Fines that are issued to patients in England claiming free NHS prescriptions while not eligible have doubled.

The NHS Business Services Authority (NHSBSA) issued a total of 979,210 fines in 2016-17, an increase of nearly 100%, with 494,129 fines issued in 2015-16.

England is the only country in the UK to still charge for prescriptions. The charge is currently £8.60 for each medicine or appliance dispensed.

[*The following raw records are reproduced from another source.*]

(* ===== verification/BlueFS.v ===== *)
(** * bluefs/bluefs.{h,cc}: the state of the file system, its log and its recovery

    Files are shared objects: directories, the table of files by number, the
    lists of dirty files and the writers hold references into [heap].  An
    operation is a function of the state that returns a result and a new state;
    [None] is a failed assertion, an exception nobody catches, or a null pointer.
    Every method holds its locks from its first to its last access, so that it is
    one step.  Writers and readers are values that the methods take and return;
    the counters of open handles, which nothing reads, the asynchronous I/O
    contexts, which are always idle, and the performance counters are left out. *)
From stdpp Require Import base numbers list gmap sorting.
From Stdlib Require Import ZArith Lia ZifyBool SpecFloat.
From S2P Require Import Prelude Floats IntArith IntervalSet Allocator Device Denc BluefsTypes VolumeSelector.
Import Floats Denc BluefsTypes VolumeSelector.

Module BlueFS.

Definition EBUSY : Z := 16.
Definition EEXIST : Z := 17.
Definition ENODEV : Z := 19.
Definition EINVAL : Z := 22.
Definition ENOLCK : Z := 37.
Definition ENOTEMPTY : Z := 39.

Definition SUPER_OFFSET : Z := 4096.
Definition SUPER_LENGTH : Z := 4096.
Definition BLUEFS_LOG_INITIAL : Z := 4194304.

(** [bluefs/bluefs_config.h]. *)
Record BlueFSConfig := mk_config {
  alloc_size : Z;
  max_log_runway : Z;
  min_log_runway : Z;
  min_flush_size : Z;
  buffered_io : bool;
  log_compact_min_size : Z;
  log_compact_min_ratio : spec_float;
  max_prefetch : Z;
}.

Definition default_config : BlueFSConfig :=
  mk_config 1048576 4194304 1048576 524288 false 16777216 (to_double 2) 1048576.

Abbreviation zlen l := (Z.of_nat (List.length l)).

(** A [FileRef]. *)
Abbreviation fileref := Z (only parsing).

Record File := mk_file {
  f_node : bluefs_fnode_t;
  dirty_seq : Z;
  refs : Z;
  locked : bool;
  deleted : bool;
  is_dirty : bool;
  vselector_hint : Z;
}.

(** [File(ino)]. *)
Definition new_file (i : Z) : File := mk_file (fnode i 0 0) 0 0 false false false nullptr.
(** [if (vselector_ && log_hint)] around the two calls for a node. *)
Definition log_usage (hint : Z) (f : V -> option V) : M unit := if hint =? nullptr then mret tt else with_selector f.

Definition _compact_log_async : M Z :=
  was_compacting ← gets (fun s => log_is_compacting_ (log_ s));
  in_log (set_compacting true);;
  let leave r := in_log (set_compacting false);; mret r in
  if was_compacting : bool then mret 0
  else
    cur_seq ← gets (fun s => seq_live (log_ s));
    c ← _should_compact;
    if negb c then leave 0
    else
      r ← _get_file 1;
      f ← get_file r;
      v ← the_selector;
      prefer ← select_bdev (get_hint_for_log v);
      let log_hint := vselector_hint f in
      let old_fnode := fnode_copy (f_node f) in
      s ← gets (fun s => s);
      t ← _compact_log_dump_metadata (mk_txn (s_uuid (super_ s)) 1 []);
      let bl := padded_to 64 (op_jump_seq cur_seq t) (block_size (super_ s)) in
      log_usage log_hint (fun v => v ← sub_usage log_hint old_fnode v; sub_usage_size log_hint (size old_fnode) true v);;
      update_file r (fun f => with_node (clear_extents (f_node f)) f);;
      e ← allocate_file r prefer (zlen bl) (alloc_size (cfg_ s)) (Some 0);
      if e <? 0 then update_file r (with_node old_fnode);; leave e
      else
        f ← get_file r;
        log_usage log_hint (fun v => v ← add_usage log_hint (f_node f) v; add_usage_size log_hint (size (f_node f)) true v);;
        h ← _create_writer r;
        update_file r (fun f => with_node (set_size 0 (f_node f)) f);;
        '(e, h) ← _flush_data (with_pos 0 h) 0 (zlen bl) bl false;
        if e <? 0 then in_log (set_writer (Some h));; leave e
        else
          h ← _flush_bdev (with_pos (w_pos h +64 zlen bl) h);
          in_log (set_writer (Some h));;
          f ← get_file r;
          in_super (fun u => mk_super (s_uuid u) (osd_uuid u) (version u) (block_size u) (f_node f));;
          e ← _write_super BDEV_DB;
          if e <? 0 then leave e
          else
            flush_device BDEV_DB;;
            each pend_extent (extents old_fnode);;
            in_log (fun l => set_txn (mk_txn (s_uuid (super_ s)) (seq_live l) []) l);;
            leave 0.
(* ===== verification/BlueFSNodes.v ===== *)
(** * The directories of the file system, and the log of their changes

    [names] is what a client can see: every directory with its files and their
    nodes.  A change of it is logged as a group of operations; the operation
    changes [names] as [change] says, and so does the replay of its group. *)
From stdpp Require Import base numbers list gmap.
From Stdlib Require Import ZArith Lia ZifyBool.
From S2P Require Import Prelude Allocator Device Denc DencSpec BluefsTypes BluefsTypesSpec VolumeSelector BlueFS BlueFSOps.
Import Denc DencSpec BluefsTypes BluefsTypesSpec VolumeSelector BlueFS BlueFSOps.

Module BlueFSNodes.

(** A selector that does not track usage. *)
Class Untracked (V : Type) `{VolumeSelector V} : Prop := {
  untracked_add h f (v : V) : add_usage h f v = Some v;
  untracked_sub h f (v : V) : sub_usage h f v = Some v;
}.
#[global] Instance original_untracked : Untracked original_selector.
Proof. split; intros h f v; unfold add_usage, sub_usage; generalize (extents f); intros l; induction l; simpl in *; auto. Qed.
#[global] Instance fit_to_fast_untracked : Untracked fit_to_fast_selector.
Proof. split; intros h f v; unfold add_usage, sub_usage; generalize (extents f); intros l; induction l; simpl in *; auto. Qed.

Why are patients fined? Patients can be fined a maximum of £100 for obtaining free medication after an exemption certificate has expired or when the patient is not entitled to free prescriptions at all.

The British Medical Association (BMA) said those on low incomes and with long-term illnesses were often hit and say no patient should have to pay for their care.

Dr Richard Vautrey, of the BMA, said; “Fining people should be a last resort. Often those people who may be fined are probably the least able to afford to pay. They’re often people who have multiple conditions who may need regular prescriptions and that costs an awful lot of money.”

The Royal Pharmaceutical Society said fines often stemmed from patients not knowing or forgetting to renew their paperwork and largely rely on people’s honesty when dispensing medicines free-of-charge.

The NHSBSA said it was the patient’s responsibility to ensure they were entitled to claim free-of-charge prescriptions.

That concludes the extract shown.